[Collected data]
——————————

Definition getUsableVerification (phoneE164 : jstr) (purpose : option jstr) : M PhoneVerification :=
  verification ← latestVerification phoneE164;
  match verification with
  | None => throw CustomUnauthorizedException InvalidPhoneCode
  | Some v =>
      require (is_null (phoneVerifications.verifiedAt v)) CustomUnauthorizedException InvalidPhoneCode ;;
      require (if truthy purpose is Some p then phoneVerifications.purpose v =?? p else true)
        CustomUnauthorizedException InvalidPhoneCode ;;
      require (phoneVerifications.attemptCount v <? 5) CustomTooManyRequestsException PhoneCodeAttemptLimitExceeded ;;
      mret v
  end.

Definition createPhoneVerificationToken (phoneE164 verificationId : jstr) : M jstr :=
  nonce ← randomUUID;
  secret ← getOrThrow (config_string (js "SIGNUP_TOKEN_SECRET"));
  token ← signAsync (PhoneClaims phoneE164 verificationId nonce) (mkJwtOptions None None secret (15 * 60));
  now ← Date_now;
  insertPhoneVerificationToken token phoneE164 verificationId (now + 15 * 60 * 1000) ;;
  mret token.

(** The code hashed, sent and made usable. *)
Definition deliverCode (phoneE164 code : jstr) (verification : PhoneVerification) : M unit :=
  peppered ← pepperedCode phoneE164 code;
  codeHash ← bcryptHash peppered;
  sendCode phoneE164 code ;;
  activated ← activateVerification (phoneVerifications.id verification) codeHash (5 * 60000);
  require (negb (is_null activated)) PlainError (js "PHONE_VERIFICATION_ACTIVATION_FAILED").

(** The sixth decimal digit is the last: [padStart(6, "0")]. *)
Definition six_digits (n : Z) : jstr := padStart 6 48%N (number_to_string (Z.to_N n)).

Definition requestPhoneCode (input : RequestPhoneCodeInput) (ip userAgent : option jstr) : M bool :=
  require (bool_decide (rq_purpose input ∈ purposes)) CustomBadRequestException InvalidPhonePurpose ;;
  phoneE164 ← normalizeKoreanPhone (rq_phone input);
  let requestIpHash := sha256_hex (default (js "no-ip") (truthy ip)) in
  n ← randomInt;
  let code := six_digits n in
  reservation ← reserveVerification phoneE164 (rq_purpose input) requestIpHash (sha256_hex (default [] userAgent))
                  60000 5 20;
  match reservation with
  | retry_too_soon => throw CustomTooManyRequestsException PhoneCodeRetryTooSoon
  | phone_limit => throw CustomTooManyRequestsException PhoneRequestLimitExceeded
  | ip_limit => throw CustomTooManyRequestsException IpRequestLimitExceeded
  | reserved verification =>
      try_catch (deliverCode phoneE164 code verification)
        (fun _ =>
           try_catch (deleteVerification (phoneVerifications.id verification)) (fun _ => mret tt) ;;
           throw CustomServiceUnavailableException SmsSendFailed) ;;
      mret true
  end.

(** One attempt at a code, counted before it is compared. *)
Definition attemptCode (verification : PhoneVerification) (phoneE164 code : jstr) (purposes : list jstr)
    : M PhoneVerification :=
  claimed ← claimVerificationAttempt (phoneVerifications.id verification) phoneE164 purposes;
  match claimed with
  | None => throw CustomUnauthorizedException InvalidPhoneCode
  | Some c =>
      peppered ← pepperedCode phoneE164 code;
      require (bcrypt_compare peppered (phoneVerifications.codeHash c)) CustomUnauthorizedException InvalidPhoneCode ;;
      mret c
  end.

Definition verifyPhoneCode (input : VerifyPhoneCodeInput) (deviceId : jstr) : M VerifyPhoneCodePayload :=
  phoneE164 ← normalizeKoreanPhone (vc_phone input);
  verification ← getUsableVerification phoneE164 None;
  require ((phoneVerifications.purpose verification =?? js "signup")
           || (phoneVerifications.purpose verification =?? js "login"))
    CustomUnauthorizedException InvalidPhoneCode ;;
  claimed ← attemptCode verification phoneE164 (vc_code input) [js "signup"; js "login"];
  verified ← markVerified (phoneVerifications.id claimed);
  match verified with
  | None => throw CustomUnauthorizedException InvalidPhoneCode
  | Some v =>
      user ← findUserByPhone phoneE164;
      match user with
      | Some u => tokens ← issueTokens u deviceId; mret (ExistingUser tokens)
      | None => token ← createPhoneVerificationToken phoneE164 (phoneVerifications.id v); mret (NewPhone token)
      end
  end.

——————————

Repeat exactly the lines above, starting with the line that contains "match user with" and ending with the last line, both included, and nothing else.

      match user with
      | Some u => tokens ← issueTokens u deviceId; mret (ExistingUser tokens)
      | None => token ← createPhoneVerificationToken phoneE164 (phoneVerifications.id v); mret (NewPhone token)
      end
  end.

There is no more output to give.